• REQUIRED WORK: Your answer should be every line of the records that contains the word "OpUpsert".

::: PROVIDED MATERIAL

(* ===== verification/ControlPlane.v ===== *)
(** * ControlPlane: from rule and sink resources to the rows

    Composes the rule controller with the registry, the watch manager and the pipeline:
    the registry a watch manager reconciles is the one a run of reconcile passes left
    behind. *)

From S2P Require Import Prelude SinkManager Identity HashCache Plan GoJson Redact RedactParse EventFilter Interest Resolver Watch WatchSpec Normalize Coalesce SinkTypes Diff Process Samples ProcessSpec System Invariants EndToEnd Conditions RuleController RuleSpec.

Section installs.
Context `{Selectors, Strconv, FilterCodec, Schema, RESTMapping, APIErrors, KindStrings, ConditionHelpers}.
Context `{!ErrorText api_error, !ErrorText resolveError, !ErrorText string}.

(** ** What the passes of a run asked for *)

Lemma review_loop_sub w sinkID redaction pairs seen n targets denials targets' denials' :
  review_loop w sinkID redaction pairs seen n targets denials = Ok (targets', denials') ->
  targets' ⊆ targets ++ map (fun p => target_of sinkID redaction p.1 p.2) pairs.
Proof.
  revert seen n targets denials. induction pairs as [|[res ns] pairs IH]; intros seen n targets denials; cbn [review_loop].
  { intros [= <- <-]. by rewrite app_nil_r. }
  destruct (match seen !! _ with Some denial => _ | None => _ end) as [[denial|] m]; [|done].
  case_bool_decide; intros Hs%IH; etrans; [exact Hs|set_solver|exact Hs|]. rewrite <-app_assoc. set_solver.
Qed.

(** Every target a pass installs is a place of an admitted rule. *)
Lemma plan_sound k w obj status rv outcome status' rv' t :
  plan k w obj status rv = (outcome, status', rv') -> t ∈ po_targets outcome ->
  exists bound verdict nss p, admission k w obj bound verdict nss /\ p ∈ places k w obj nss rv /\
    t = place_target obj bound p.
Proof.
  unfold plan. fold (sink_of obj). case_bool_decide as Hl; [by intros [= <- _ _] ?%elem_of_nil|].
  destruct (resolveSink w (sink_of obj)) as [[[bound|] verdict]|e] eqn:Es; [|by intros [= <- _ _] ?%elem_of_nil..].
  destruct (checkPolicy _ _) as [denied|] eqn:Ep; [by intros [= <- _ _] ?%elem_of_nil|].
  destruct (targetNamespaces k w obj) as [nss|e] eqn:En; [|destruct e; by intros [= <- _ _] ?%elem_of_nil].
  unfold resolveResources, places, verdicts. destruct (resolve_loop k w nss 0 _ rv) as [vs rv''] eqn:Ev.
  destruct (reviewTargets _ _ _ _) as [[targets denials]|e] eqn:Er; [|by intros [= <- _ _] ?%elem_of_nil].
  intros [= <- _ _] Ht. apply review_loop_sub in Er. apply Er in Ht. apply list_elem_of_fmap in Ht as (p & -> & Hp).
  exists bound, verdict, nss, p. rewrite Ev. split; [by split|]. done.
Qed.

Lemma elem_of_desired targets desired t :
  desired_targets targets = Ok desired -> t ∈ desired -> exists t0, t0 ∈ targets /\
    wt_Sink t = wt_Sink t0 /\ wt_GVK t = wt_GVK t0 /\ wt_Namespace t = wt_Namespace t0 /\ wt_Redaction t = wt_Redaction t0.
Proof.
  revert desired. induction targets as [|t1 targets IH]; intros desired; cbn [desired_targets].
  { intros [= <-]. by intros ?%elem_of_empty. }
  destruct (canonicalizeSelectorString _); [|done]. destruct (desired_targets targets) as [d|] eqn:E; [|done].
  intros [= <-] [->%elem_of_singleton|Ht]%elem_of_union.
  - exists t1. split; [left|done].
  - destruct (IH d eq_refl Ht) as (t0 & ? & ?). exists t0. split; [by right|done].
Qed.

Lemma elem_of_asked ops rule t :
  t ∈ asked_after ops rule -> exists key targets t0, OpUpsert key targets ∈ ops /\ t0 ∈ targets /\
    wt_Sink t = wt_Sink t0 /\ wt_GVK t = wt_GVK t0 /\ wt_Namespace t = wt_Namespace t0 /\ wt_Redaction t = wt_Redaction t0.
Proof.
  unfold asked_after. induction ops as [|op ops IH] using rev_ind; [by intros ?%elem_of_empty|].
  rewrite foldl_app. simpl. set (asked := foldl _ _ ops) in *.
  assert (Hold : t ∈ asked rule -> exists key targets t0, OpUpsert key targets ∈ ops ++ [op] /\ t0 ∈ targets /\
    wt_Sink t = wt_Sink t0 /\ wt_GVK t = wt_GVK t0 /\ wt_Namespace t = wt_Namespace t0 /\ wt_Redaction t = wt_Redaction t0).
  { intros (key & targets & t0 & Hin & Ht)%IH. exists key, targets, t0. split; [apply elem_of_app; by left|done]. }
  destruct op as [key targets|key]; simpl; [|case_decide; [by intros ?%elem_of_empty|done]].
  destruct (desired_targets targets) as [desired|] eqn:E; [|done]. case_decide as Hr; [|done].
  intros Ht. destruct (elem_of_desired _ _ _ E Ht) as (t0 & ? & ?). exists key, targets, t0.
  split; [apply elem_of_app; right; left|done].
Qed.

::::::

• EXERCISE RESPONSE:
  t ∈ asked_after ops rule -> exists key targets t0, OpUpsert key targets ∈ ops /\ t0 ∈ targets /\
  assert (Hold : t ∈ asked rule -> exists key targets t0, OpUpsert key targets ∈ ops ++ [op] /\ t0 ∈ targets /\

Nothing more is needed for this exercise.